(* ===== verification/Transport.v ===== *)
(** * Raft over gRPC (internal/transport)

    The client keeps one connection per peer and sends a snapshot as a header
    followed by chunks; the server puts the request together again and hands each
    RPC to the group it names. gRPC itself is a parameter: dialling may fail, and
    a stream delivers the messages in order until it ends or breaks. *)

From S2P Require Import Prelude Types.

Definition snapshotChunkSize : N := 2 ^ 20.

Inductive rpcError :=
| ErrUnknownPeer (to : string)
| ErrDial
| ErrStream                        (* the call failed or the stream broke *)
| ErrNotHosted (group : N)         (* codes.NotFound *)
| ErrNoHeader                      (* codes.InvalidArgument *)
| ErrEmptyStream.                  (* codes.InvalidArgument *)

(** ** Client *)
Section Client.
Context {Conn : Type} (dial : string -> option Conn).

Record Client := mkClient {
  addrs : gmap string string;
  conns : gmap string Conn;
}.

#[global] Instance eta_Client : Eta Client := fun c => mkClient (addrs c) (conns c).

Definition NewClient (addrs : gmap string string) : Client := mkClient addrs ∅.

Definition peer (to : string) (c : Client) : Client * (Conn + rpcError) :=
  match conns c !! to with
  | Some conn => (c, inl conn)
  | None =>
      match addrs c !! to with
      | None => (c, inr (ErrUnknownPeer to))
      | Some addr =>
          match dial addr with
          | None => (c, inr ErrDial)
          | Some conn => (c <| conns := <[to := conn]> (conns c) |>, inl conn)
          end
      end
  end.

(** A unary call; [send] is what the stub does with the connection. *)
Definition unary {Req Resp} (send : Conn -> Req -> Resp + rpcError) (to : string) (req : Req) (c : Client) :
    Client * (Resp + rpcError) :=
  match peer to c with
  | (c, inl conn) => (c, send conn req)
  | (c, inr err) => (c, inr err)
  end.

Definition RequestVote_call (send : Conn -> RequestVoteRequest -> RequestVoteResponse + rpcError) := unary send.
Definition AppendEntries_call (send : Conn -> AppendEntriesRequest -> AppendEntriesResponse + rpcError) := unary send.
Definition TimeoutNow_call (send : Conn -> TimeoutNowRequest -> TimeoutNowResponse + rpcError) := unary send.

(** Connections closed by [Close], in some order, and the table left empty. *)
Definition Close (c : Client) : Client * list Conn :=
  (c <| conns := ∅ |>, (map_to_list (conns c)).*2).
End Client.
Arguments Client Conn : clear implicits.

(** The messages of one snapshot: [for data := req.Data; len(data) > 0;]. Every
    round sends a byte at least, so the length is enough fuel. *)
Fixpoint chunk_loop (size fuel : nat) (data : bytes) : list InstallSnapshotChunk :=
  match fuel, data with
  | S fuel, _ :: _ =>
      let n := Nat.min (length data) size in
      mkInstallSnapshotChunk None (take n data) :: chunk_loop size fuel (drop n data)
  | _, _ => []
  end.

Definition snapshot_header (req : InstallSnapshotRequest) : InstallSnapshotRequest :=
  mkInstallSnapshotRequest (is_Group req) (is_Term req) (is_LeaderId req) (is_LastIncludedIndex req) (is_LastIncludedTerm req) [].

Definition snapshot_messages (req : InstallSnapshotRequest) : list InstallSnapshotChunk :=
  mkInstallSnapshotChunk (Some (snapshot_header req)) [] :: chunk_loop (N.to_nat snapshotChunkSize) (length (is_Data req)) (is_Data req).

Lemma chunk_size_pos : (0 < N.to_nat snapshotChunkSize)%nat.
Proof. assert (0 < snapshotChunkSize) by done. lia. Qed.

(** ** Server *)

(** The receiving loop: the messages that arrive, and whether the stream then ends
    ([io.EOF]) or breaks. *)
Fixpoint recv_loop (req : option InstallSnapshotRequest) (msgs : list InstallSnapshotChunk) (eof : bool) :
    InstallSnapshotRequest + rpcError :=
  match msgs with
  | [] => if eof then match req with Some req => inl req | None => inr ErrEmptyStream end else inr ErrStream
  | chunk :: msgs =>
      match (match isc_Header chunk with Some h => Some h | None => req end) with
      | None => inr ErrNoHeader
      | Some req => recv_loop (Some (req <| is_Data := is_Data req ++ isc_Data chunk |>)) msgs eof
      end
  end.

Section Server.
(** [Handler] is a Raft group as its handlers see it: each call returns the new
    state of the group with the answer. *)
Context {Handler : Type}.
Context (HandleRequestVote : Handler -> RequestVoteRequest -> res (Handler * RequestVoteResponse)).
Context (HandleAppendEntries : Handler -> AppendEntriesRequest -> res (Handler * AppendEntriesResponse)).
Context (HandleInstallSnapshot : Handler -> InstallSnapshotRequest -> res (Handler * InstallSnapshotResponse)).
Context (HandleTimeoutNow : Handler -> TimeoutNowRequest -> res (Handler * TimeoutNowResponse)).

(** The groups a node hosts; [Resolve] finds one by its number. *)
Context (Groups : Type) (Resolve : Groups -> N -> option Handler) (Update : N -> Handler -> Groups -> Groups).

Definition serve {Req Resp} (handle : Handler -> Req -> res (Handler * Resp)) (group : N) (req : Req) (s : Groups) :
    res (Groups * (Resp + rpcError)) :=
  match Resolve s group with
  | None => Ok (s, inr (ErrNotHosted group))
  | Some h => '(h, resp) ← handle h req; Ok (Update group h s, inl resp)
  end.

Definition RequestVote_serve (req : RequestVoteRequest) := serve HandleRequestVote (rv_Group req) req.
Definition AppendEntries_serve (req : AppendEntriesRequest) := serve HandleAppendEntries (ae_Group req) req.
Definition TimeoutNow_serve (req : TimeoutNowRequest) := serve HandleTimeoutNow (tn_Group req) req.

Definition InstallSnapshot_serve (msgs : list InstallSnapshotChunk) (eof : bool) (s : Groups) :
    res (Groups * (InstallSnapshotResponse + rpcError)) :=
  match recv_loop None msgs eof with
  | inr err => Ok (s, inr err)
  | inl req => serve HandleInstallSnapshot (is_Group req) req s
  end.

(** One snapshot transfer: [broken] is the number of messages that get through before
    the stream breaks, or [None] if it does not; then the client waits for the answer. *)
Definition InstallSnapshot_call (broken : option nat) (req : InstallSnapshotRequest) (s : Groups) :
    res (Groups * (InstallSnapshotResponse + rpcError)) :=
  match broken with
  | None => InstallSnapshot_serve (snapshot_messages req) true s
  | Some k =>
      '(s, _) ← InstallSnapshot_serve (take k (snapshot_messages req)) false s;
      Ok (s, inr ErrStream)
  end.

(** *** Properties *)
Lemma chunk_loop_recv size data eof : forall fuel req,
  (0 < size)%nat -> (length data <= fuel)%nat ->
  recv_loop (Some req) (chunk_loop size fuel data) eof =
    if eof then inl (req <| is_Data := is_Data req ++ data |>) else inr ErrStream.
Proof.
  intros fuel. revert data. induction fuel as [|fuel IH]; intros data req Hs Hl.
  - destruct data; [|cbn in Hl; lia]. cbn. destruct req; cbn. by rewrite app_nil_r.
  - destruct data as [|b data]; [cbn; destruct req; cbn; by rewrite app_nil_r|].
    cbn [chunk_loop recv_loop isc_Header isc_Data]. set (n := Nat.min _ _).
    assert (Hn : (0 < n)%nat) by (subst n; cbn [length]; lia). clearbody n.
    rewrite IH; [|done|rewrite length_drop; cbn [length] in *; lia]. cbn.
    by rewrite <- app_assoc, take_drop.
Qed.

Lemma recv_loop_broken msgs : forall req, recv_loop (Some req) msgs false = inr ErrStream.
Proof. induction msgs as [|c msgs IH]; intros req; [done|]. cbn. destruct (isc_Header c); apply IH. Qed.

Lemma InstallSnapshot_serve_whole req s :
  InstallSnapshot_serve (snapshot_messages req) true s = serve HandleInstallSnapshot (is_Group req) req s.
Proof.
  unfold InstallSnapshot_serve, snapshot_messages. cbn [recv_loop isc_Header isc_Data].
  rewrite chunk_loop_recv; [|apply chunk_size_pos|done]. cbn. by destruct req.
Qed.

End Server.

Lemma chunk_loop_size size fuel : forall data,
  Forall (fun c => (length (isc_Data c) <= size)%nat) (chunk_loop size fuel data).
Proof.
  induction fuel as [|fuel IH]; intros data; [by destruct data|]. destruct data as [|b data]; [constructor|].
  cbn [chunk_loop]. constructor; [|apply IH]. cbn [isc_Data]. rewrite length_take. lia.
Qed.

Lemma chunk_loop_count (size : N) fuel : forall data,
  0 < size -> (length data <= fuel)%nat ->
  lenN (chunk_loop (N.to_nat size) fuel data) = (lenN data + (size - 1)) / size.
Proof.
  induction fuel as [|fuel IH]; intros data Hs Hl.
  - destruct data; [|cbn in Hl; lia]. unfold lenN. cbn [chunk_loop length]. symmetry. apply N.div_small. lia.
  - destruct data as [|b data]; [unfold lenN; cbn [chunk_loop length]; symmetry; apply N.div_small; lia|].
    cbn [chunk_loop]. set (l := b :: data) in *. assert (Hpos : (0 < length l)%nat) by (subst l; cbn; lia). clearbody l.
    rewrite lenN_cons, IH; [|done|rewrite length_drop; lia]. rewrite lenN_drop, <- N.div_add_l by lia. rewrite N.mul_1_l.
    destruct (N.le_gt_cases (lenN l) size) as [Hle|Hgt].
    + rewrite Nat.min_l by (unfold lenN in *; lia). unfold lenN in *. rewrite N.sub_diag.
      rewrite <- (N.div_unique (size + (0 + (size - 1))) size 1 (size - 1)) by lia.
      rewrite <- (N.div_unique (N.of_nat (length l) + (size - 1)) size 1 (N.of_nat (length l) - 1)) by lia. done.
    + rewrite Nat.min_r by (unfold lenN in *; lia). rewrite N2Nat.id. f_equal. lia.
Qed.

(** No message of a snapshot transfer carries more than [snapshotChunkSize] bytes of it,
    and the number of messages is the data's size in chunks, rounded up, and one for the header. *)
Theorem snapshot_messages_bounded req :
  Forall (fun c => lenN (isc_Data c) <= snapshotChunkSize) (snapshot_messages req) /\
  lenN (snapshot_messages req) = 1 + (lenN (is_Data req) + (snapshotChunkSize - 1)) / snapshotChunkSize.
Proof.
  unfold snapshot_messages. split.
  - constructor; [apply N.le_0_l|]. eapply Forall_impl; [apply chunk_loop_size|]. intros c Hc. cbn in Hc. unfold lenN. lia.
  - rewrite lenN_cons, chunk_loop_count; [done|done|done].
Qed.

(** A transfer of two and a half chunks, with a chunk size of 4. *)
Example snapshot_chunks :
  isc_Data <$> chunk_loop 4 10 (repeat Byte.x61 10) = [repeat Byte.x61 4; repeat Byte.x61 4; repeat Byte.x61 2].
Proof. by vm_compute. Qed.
::::
• EXERCISE AIM
Write out each line above containing "order".

• REPLY
    a stream delivers the messages in order until it ends or breaks. *)
(** Connections closed by [Close], in some order, and the table left empty. *)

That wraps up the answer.